In a Sunday note, the Wall Street firm revealed that a successful AI implementation could boost the industry’s free cash flow (FCF) margins by 400 basis points and add about $500 billion to its market cap. However, achieving these gains depends on overcoming challenges such as data silos, limited management bandwidth and the fragmented adoption of AI technologies.
The impact of AI in telecom can be divided into four main pillars: cost savings, revenue improvement, CAPEX efficiency and working capital optimization. Each area offers substantial opportunities if barriers to adoption are addressed.
Cost savings are an important opportunity for telecom operators. AI can reduce costs in labor-intensive operations, energy consumption and customer service.

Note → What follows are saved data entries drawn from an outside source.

(** * What is asked *)

(** the slots of a request: none for the whole range, else ascending within the
    range, whose last slot ends it *)
Definition slots_ok (s to : Z) (slots : list Z) : Prop :=
  StronglySorted Z.lt slots /\ (forall x, x ∈ slots -> s <= x <= to) /\ (slots <> [] -> to ∈ slots).

Lemma last_default (y : Z) t d d' : List.last (y :: t) d = List.last (y :: t) d'.
Proof. revert y. induction t as [|z t IH]; intros y; [done|]. exact (IH z). Qed.

Lemma last_sorted x (t : list Z) : StronglySorted Z.lt (x :: t) ->
  List.last t x ∈ x :: t /\ forall y, y ∈ x :: t -> x <= y <= List.last t x.
Proof.
  revert x. induction t as [|y t IH]; intros x Hs.
  { cbn. split; [left|]. intros y Hy%list_elem_of_singleton. lia. }
  inversion Hs as [|? ? Ht Hx]; subst. destruct (IH y Ht) as [H1 H2].
  assert (E : List.last (y :: t) x = List.last t y) by (destruct t as [|z t]; [done|exact (last_default z t x y)]).
  rewrite E. split; [by right|]. rewrite Forall_forall in Hx. intros z [->|Hz]%elem_of_cons.
  - pose proof (Hx _ H1). lia.
  - pose proof (Hx _ Hz). specialize (H2 _ Hz). lia.
Qed.

Lemma fetch_ask_slots r q next s to slots :
  fetch_wf q -> 0 <= next -> fetch_ask r q next = FetchAsk s to slots -> slots_ok s to slots.
Proof.
  intros Hq Hn. unfold fetch_ask. destruct (Z.ltb_spec (fq_to q) next) as [|Hle]; [done|].
  destruct (negb _); [done|]. destruct (_ || _).
  - rewrite missingFetchSlots_candidates by (done || lia).
    assert (Hl : StronglySorted Z.lt (filter (fun s => wanted r s = true) (candidates q next)))
      by (by apply filter_sorted, candidates_sorted).
    rewrite <- (take_drop (Z.to_nat stateFetchSlots)) in Hl. apply StronglySorted_app_1_l in Hl.
    destruct (take _ _) as [|x t]; [done|]. intros [= <- <- <-].
    destruct (last_sorted x t Hl) as [H1 H2]. done.
  - intros [= <- <- <-]. split; [constructor|]. split; [|done]. intros x Hx. by apply elem_of_nil in Hx.
Qed.

(** the reply's entries pass [runFetch]'s check of the slots asked for *)
Lemma search_asked (slots : list Z) x : StronglySorted Z.lt slots -> x ∈ slots ->
  slots !! Search (length slots)
    (fun i => match slots !! i with Some s => x <=? s | None => false end) = Some x.
Proof.
  intros Hs Hx. pose proof (search_filter slots x Hs) as E. set (i := Search _ _) in *.
  assert (H0 : slots !! i = filter (fun s => x <= s) slots !! 0%nat).
  { rewrite <- E, lookup_drop. f_equal. lia. }
  assert (Hx' : x ∈ filter (fun s => x <= s) slots) by (by apply list_elem_of_filter).
  assert (Hf : StronglySorted Z.lt (filter (fun s => x <= s) slots)) by (by apply filter_sorted).
  rewrite H0. destruct (filter _ slots) as [|y l] eqn:El; [by apply elem_of_nil in Hx'|].
  cbn. f_equal. assert (Hy : y ∈ filter (fun s => x <= s) slots) by (rewrite El; left).
  apply list_elem_of_filter in Hy as [Hy _]. apply elem_of_cons in Hx' as [->|Hl]; [done|].
  inversion Hf as [|? ? _ Hall]; subst. rewrite Forall_forall in Hall. specialize (Hall _ Hl). lia.
Qed.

AI-powered energy saving systems also deliver efficiencies of up to 15% in network operations. This progress could result in an average 15% reduction in COGS and OPEX over five years.
On the revenue front, telecom companies are using AI for better customer segmentation and personalization, enabling more effective targeting of products and services. AI tools can help reduce churn and increase average revenue per user (ARPU) by offering tailored solutions at the right time.
Companies like Verizon (NYSE:) specifically report that using AI-driven segmentation and predictive analytics helps retain customers and improve sales conversion. Additionally, some airlines are exploring new revenue streams beyond traditional connectivity, such as edge computing and AI traffic support, although these remain outside Morgan Stanley’s current analysis.
AI also has the potential to optimize CAPEX by improving network planning and maintenance. For example, Digital Twin technology allows providers to simulate network conditions and optimize infrastructure deployment, reducing costs by up to 20%. Predictive maintenance, powered by AI, can prevent system failures and extend the life cycle of network equipment.
Working capital optimization is another area where AI can make a difference. Demand forecasting and fraud detection applications are already helping telecom companies improve their inventory management and reduce bad debts. Advanced AI systems have proven effective in streamlining receivables and minimizing risk, supporting financial stability.
However, the widespread adoption of AI in the telecom sector is still a long-term process. Morgan Stanley emphasizes that “we anticipate a five-year implementation process as the technology becomes ‘business ready’ and telecom companies address data fragmentation and other challenges.” Surveys show that approximately 60% of global airlines are testing or assessing only AI technologies.
Furthermore, “a significant number of telecom companies continue to report little or no savings from implementing AI across business domains,” Morgan Stanley notes.
The industry must address core challenges such as fragmented data infrastructure, integration costs and uneven deployment.
“Breaking data silos is key to widespread adoption,” the note said.
In terms of investment recommendations, analysts emphasize that AI has the potential to expand positive free cash flow (FCF) trends for the telecom sector and is expected to attract increasing attention from investors.
In the short term, the company’s preferred shares include Deutsche Telekom AG Na (ETR:), America Movil (NYSE:), Telefónica Brasil (NYSE:), Singapore Telecommunications Ltd (SGX:), Telstra Group Ltd (ASX:), Rakuten Inc (TYO:), SK Telecom (NYSE:), and KT Corp (NYSE:).